Exercise :: Please restate, word for word, the lines below that begin at the one with "if negb (self_client_salt" and end at the one with "mret (state_transitions c).". Leave out all other lines.

Information ::
::::::::::

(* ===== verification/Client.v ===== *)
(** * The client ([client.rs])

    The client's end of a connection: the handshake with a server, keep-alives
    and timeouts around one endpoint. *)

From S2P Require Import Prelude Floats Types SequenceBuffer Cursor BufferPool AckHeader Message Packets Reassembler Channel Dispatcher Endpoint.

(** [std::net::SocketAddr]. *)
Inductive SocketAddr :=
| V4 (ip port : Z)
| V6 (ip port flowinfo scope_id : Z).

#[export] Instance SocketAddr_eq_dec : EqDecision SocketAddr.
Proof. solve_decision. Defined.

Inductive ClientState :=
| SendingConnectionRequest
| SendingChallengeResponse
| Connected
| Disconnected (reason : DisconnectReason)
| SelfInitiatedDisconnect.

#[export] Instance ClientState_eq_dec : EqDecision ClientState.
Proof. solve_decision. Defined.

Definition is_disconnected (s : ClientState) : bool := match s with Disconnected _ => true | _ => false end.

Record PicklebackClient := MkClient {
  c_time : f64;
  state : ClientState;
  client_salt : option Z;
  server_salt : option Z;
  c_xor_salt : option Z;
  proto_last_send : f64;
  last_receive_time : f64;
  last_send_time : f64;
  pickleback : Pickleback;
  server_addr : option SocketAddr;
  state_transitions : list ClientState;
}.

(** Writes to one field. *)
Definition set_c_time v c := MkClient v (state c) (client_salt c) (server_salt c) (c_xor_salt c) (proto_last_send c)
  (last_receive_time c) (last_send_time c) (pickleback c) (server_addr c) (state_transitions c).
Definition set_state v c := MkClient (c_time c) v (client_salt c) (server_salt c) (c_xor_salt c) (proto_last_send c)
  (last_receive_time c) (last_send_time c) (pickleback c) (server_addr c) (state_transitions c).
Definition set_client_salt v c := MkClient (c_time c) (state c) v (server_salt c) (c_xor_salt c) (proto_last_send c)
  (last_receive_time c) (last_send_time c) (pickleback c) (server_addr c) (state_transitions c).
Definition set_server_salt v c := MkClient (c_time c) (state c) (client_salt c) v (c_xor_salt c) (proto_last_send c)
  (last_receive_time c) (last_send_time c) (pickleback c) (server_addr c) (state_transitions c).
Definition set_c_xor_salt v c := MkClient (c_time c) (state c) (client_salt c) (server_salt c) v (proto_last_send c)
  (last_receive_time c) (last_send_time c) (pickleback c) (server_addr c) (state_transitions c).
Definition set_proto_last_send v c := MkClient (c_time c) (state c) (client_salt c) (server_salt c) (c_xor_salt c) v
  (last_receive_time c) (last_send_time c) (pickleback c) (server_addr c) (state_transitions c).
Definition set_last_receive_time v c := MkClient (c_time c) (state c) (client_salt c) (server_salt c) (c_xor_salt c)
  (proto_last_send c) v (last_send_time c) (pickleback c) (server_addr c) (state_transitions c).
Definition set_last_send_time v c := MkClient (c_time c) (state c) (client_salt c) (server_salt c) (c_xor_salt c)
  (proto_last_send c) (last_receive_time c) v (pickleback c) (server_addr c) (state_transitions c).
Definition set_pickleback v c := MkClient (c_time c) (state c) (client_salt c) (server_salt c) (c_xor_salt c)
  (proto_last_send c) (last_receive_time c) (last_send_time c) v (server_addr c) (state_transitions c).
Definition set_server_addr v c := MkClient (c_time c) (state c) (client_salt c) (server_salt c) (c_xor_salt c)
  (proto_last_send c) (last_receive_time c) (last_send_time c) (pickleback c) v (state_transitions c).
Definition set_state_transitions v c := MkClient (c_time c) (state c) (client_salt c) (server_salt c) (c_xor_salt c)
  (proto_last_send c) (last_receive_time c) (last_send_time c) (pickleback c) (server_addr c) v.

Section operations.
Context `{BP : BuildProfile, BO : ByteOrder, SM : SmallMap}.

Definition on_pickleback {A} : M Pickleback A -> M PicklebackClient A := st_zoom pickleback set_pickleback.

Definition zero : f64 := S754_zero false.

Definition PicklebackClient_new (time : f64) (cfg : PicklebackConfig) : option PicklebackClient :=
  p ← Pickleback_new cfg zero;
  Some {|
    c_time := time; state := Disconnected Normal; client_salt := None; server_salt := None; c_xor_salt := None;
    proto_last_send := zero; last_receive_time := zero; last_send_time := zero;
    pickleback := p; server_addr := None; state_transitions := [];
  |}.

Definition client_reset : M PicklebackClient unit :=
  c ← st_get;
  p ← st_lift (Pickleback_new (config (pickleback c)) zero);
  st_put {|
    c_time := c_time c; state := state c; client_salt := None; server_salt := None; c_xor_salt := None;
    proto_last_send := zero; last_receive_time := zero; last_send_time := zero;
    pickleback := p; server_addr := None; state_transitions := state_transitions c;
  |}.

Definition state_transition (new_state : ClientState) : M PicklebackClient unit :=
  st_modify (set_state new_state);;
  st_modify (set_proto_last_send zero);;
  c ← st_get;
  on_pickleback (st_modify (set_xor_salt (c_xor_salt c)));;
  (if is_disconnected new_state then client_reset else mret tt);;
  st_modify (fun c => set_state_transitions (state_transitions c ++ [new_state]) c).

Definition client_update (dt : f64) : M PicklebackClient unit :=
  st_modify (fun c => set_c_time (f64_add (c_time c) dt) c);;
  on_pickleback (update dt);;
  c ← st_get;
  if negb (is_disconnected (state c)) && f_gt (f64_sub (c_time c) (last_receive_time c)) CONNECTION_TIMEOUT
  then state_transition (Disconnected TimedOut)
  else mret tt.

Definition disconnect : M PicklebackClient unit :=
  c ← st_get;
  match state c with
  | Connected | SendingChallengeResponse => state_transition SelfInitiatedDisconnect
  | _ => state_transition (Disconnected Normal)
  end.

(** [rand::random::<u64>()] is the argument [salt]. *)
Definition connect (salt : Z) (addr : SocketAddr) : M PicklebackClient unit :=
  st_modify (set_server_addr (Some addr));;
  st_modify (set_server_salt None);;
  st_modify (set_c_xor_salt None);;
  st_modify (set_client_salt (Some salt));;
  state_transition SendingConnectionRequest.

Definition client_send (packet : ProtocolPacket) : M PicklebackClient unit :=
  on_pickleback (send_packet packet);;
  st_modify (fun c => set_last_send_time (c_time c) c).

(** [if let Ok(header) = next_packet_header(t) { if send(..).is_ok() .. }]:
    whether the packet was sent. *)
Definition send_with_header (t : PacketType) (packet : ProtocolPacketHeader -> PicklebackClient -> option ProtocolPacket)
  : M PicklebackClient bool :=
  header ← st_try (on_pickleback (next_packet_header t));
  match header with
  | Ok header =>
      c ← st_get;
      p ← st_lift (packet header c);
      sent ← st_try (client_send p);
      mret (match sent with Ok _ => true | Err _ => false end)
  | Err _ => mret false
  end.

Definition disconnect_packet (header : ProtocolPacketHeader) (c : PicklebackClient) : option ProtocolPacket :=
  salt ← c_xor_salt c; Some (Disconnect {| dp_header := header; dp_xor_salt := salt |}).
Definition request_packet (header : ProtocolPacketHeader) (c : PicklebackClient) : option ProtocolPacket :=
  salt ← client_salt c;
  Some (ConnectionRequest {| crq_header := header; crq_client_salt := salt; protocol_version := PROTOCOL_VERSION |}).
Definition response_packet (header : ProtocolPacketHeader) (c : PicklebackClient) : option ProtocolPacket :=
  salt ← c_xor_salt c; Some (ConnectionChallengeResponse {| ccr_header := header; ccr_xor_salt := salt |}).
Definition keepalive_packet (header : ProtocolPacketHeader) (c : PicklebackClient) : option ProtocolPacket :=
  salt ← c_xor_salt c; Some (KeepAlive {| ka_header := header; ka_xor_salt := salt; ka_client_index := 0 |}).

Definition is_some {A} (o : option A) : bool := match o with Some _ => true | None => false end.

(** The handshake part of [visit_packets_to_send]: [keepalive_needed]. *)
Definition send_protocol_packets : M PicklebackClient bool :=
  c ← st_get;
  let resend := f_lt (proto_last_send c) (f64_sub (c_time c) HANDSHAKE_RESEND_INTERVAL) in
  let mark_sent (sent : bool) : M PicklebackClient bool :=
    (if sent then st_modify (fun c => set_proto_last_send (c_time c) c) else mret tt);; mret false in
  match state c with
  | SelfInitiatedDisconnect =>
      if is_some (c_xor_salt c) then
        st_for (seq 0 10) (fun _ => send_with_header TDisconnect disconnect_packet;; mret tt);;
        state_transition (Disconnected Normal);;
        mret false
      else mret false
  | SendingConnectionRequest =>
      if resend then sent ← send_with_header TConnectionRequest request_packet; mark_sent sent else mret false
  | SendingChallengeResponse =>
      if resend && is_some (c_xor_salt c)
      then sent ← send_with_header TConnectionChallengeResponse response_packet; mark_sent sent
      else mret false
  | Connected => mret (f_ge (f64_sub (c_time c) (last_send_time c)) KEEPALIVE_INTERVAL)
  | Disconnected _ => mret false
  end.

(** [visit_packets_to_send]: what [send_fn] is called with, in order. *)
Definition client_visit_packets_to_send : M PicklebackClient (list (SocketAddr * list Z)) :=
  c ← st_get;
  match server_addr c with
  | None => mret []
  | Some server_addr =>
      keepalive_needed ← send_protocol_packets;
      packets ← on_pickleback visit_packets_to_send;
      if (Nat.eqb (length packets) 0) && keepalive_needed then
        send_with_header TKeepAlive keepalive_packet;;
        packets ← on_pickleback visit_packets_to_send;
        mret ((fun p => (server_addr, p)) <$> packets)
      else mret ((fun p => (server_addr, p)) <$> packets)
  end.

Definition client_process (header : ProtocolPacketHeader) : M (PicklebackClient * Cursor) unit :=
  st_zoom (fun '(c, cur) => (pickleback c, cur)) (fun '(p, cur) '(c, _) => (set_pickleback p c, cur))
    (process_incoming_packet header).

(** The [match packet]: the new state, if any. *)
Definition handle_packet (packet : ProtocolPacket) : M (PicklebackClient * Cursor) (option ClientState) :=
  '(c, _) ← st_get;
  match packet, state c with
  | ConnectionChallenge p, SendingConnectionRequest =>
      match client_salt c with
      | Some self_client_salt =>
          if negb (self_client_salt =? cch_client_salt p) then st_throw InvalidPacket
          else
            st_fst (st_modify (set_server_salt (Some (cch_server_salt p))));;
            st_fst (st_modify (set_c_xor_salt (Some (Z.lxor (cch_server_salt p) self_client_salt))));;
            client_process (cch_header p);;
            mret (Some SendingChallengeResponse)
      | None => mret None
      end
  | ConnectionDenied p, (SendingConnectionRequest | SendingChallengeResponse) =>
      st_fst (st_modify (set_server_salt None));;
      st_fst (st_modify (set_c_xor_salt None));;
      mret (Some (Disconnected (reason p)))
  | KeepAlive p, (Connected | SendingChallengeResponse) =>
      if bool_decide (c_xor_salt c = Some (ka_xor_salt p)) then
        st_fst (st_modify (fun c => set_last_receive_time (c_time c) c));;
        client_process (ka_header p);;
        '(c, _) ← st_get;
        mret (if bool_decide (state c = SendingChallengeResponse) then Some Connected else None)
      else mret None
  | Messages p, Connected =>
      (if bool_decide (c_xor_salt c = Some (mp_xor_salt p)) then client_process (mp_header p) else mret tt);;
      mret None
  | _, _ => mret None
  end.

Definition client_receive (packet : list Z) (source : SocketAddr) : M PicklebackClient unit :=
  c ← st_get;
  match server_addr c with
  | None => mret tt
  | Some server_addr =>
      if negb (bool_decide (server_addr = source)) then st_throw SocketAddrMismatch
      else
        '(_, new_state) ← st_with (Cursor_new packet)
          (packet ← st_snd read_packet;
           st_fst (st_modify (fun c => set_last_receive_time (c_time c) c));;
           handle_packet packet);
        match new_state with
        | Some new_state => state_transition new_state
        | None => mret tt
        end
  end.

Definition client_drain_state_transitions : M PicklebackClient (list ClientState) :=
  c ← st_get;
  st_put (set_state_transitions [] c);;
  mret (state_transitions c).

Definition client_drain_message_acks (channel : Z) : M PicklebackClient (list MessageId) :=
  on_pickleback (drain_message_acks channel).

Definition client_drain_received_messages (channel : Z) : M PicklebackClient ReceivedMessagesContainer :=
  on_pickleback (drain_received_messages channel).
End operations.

::::::::::

Reply to the task ::
          if negb (self_client_salt =? cch_client_salt p) then st_throw InvalidPacket
          else
            st_fst (st_modify (set_server_salt (Some (cch_server_salt p))));;
            st_fst (st_modify (set_c_xor_salt (Some (Z.lxor (cch_server_salt p) self_client_salt))));;
            client_process (cch_header p);;
            mret (Some SendingChallengeResponse)
      | None => mret None
      end
  | ConnectionDenied p, (SendingConnectionRequest | SendingChallengeResponse) =>
      st_fst (st_modify (set_server_salt None));;
      st_fst (st_modify (set_c_xor_salt None));;
      mret (Some (Disconnected (reason p)))
  | KeepAlive p, (Connected | SendingChallengeResponse) =>
      if bool_decide (c_xor_salt c = Some (ka_xor_salt p)) then
        st_fst (st_modify (fun c => set_last_receive_time (c_time c) c));;
        client_process (ka_header p);;
        '(c, _) ← st_get;
        mret (if bool_decide (state c = SendingChallengeResponse) then Some Connected else None)
      else mret None
  | Messages p, Connected =>
      (if bool_decide (c_xor_salt c = Some (mp_xor_salt p)) then client_process (mp_header p) else mret tt);;
      mret None
  | _, _ => mret None
  end.

Definition client_receive (packet : list Z) (source : SocketAddr) : M PicklebackClient unit :=
  c ← st_get;
  match server_addr c with
  | None => mret tt
  | Some server_addr =>
      if negb (bool_decide (server_addr = source)) then st_throw SocketAddrMismatch
      else
        '(_, new_state) ← st_with (Cursor_new packet)
          (packet ← st_snd read_packet;
           st_fst (st_modify (fun c => set_last_receive_time (c_time c) c));;
           handle_packet packet);
        match new_state with
        | Some new_state => state_transition new_state
        | None => mret tt
        end
  end.

Definition client_drain_state_transitions : M PicklebackClient (list ClientState) :=
  c ← st_get;
  st_put (set_state_transitions [] c);;
  mret (state_transitions c).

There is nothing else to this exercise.